Recorded data
..............................

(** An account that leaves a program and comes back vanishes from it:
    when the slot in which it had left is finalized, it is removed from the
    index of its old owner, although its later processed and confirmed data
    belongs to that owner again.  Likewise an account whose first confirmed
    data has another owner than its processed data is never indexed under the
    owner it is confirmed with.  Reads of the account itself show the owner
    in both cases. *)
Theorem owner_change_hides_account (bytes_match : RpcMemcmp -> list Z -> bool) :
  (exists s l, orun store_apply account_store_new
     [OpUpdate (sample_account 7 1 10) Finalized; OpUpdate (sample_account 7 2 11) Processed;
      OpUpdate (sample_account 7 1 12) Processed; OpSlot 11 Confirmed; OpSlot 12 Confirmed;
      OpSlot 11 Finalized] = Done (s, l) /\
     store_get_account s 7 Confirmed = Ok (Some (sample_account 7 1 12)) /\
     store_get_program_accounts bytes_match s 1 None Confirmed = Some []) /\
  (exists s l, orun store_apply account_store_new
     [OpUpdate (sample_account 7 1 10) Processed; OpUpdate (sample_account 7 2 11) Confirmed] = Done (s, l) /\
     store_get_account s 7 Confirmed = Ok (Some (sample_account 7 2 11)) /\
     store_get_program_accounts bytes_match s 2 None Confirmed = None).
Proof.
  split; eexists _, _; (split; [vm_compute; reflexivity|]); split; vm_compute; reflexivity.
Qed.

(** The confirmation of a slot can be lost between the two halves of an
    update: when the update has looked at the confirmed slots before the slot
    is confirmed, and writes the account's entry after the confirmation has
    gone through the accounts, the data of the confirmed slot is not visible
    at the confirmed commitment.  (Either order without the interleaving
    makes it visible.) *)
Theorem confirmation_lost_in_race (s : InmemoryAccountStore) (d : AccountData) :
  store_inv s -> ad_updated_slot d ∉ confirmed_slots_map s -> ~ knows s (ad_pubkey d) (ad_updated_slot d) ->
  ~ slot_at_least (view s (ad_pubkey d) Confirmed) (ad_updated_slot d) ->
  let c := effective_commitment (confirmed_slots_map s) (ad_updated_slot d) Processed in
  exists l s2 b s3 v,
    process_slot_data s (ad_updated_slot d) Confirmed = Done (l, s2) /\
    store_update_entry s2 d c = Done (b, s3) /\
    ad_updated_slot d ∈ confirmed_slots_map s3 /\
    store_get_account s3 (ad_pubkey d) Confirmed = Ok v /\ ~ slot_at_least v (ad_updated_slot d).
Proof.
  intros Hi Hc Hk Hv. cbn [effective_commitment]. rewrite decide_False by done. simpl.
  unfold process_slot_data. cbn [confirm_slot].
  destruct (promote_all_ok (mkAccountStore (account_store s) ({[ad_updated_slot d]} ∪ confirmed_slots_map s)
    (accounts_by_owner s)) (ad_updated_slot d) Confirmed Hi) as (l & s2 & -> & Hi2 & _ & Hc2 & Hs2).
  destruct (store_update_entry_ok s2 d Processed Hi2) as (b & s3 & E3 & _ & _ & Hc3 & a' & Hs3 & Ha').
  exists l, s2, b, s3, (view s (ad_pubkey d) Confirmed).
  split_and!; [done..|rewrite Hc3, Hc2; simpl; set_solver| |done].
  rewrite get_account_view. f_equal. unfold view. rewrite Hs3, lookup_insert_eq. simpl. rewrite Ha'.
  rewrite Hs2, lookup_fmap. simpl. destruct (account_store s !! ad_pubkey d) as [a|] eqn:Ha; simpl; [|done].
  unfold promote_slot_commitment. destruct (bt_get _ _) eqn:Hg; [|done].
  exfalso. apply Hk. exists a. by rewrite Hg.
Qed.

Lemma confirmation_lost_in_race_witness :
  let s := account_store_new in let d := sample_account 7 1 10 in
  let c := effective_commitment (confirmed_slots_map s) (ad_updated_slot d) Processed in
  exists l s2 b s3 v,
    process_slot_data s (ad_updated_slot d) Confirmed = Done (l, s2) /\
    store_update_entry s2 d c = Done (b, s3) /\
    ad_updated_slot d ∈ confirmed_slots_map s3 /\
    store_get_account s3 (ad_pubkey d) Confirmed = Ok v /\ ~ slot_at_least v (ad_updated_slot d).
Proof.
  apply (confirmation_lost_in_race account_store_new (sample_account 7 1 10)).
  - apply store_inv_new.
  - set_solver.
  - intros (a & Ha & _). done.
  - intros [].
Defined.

..............................

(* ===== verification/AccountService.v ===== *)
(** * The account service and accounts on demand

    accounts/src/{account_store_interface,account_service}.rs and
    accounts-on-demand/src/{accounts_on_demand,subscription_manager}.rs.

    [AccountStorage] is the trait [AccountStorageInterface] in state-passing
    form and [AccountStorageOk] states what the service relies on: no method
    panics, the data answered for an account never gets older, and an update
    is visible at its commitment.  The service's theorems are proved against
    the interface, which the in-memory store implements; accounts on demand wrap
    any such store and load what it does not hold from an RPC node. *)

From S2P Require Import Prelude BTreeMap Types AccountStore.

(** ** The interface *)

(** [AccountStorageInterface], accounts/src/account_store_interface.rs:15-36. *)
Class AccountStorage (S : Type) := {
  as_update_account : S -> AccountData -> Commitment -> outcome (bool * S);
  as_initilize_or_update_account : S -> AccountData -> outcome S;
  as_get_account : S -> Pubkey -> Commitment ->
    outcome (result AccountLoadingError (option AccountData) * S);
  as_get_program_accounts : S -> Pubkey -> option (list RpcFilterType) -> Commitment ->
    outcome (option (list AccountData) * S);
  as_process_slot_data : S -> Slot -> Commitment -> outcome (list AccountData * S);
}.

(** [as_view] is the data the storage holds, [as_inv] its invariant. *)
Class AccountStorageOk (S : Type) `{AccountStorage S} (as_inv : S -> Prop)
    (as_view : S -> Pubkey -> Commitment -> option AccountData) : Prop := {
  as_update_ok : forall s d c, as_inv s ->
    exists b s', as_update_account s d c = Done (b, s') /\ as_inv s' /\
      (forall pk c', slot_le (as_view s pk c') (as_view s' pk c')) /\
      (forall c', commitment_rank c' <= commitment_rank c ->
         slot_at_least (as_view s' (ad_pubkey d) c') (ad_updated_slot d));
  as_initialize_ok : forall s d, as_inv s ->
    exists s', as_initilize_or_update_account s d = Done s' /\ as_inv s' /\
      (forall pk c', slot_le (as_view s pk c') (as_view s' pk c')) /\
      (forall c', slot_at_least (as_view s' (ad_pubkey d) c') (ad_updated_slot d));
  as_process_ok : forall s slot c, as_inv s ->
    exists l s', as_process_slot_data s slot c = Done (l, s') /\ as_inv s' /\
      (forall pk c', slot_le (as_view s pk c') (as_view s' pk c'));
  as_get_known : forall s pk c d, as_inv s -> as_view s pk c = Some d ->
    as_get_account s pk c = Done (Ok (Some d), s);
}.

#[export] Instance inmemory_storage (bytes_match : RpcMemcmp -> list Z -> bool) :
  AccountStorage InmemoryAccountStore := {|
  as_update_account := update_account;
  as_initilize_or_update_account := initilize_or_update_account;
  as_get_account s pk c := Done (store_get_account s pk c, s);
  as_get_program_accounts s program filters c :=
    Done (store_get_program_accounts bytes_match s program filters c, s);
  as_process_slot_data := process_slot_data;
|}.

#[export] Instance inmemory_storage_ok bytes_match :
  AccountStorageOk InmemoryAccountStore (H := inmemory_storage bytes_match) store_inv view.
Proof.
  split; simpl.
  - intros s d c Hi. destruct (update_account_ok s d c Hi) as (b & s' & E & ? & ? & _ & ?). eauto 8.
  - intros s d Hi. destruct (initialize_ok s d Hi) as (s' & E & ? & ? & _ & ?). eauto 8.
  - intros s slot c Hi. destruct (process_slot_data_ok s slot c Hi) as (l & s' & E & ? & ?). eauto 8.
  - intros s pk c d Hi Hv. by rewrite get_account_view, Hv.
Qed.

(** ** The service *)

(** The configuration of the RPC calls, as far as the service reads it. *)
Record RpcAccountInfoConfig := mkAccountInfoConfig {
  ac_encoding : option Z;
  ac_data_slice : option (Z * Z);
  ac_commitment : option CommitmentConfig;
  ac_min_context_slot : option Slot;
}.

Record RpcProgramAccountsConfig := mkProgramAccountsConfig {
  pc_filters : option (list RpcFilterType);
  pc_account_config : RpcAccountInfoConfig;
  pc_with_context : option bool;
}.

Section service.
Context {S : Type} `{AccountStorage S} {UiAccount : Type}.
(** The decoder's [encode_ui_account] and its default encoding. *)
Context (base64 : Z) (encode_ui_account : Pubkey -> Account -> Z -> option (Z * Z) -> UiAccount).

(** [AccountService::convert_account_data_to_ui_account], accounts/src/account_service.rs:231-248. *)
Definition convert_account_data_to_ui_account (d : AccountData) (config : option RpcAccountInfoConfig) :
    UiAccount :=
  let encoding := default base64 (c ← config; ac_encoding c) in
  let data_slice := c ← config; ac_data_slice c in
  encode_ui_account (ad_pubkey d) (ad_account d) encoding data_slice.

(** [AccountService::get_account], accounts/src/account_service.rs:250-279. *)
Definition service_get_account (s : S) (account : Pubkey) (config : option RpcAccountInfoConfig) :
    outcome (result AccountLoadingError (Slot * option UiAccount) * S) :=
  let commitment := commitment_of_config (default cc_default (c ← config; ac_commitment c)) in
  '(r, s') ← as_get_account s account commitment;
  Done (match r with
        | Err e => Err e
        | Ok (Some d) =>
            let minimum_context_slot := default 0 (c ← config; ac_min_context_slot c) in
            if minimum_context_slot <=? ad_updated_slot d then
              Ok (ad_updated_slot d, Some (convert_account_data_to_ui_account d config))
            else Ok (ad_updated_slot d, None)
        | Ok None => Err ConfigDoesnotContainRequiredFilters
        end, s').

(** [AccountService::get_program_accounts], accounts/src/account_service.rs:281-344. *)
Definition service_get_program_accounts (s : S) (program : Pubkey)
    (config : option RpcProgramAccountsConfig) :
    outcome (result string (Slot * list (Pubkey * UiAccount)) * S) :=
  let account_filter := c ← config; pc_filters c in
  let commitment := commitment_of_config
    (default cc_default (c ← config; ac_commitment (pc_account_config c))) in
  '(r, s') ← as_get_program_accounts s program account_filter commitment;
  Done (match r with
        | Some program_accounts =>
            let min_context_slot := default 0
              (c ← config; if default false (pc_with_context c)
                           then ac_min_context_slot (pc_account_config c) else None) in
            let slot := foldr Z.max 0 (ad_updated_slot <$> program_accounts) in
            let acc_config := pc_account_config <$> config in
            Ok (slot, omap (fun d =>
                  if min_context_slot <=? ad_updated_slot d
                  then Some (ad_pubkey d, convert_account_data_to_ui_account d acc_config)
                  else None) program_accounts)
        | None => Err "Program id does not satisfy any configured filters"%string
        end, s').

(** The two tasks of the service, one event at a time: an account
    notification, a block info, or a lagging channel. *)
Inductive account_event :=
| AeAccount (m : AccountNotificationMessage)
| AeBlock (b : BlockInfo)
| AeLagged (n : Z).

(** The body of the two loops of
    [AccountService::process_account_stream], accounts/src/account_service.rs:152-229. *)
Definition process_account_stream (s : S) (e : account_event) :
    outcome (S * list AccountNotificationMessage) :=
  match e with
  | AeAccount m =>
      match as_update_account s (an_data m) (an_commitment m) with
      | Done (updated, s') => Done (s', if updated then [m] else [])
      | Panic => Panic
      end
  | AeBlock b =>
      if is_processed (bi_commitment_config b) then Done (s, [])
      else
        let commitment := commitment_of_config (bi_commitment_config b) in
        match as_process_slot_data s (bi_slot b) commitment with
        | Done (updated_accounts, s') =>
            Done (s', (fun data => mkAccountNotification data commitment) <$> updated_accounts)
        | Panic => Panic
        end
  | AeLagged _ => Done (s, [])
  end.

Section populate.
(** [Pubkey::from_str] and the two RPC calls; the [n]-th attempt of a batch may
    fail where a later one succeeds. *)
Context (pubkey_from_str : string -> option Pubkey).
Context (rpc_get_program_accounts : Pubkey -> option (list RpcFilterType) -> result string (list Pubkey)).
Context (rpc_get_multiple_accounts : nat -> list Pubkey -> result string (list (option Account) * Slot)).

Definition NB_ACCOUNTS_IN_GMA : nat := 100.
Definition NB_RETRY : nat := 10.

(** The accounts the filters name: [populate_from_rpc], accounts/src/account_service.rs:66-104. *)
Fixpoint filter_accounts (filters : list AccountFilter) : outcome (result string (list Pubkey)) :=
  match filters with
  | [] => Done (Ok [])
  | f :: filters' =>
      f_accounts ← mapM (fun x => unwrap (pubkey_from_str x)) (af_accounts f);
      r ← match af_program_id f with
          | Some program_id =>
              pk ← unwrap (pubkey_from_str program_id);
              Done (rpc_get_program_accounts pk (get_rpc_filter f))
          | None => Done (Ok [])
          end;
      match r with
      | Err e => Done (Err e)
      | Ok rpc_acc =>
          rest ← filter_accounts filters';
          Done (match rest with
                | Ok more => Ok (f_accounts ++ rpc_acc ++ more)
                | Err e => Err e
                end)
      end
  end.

..............................

*Activity*
Set down only the lines above that fall between the line holding "(** * The account" and the line holding "[AccountStorage] is the", inclusive, keeping each exact.

*Written answer*
(** * The account service and accounts on demand

    accounts/src/{account_store_interface,account_service}.rs and
    accounts-on-demand/src/{accounts_on_demand,subscription_manager}.rs.

    [AccountStorage] is the trait [AccountStorageInterface] in state-passing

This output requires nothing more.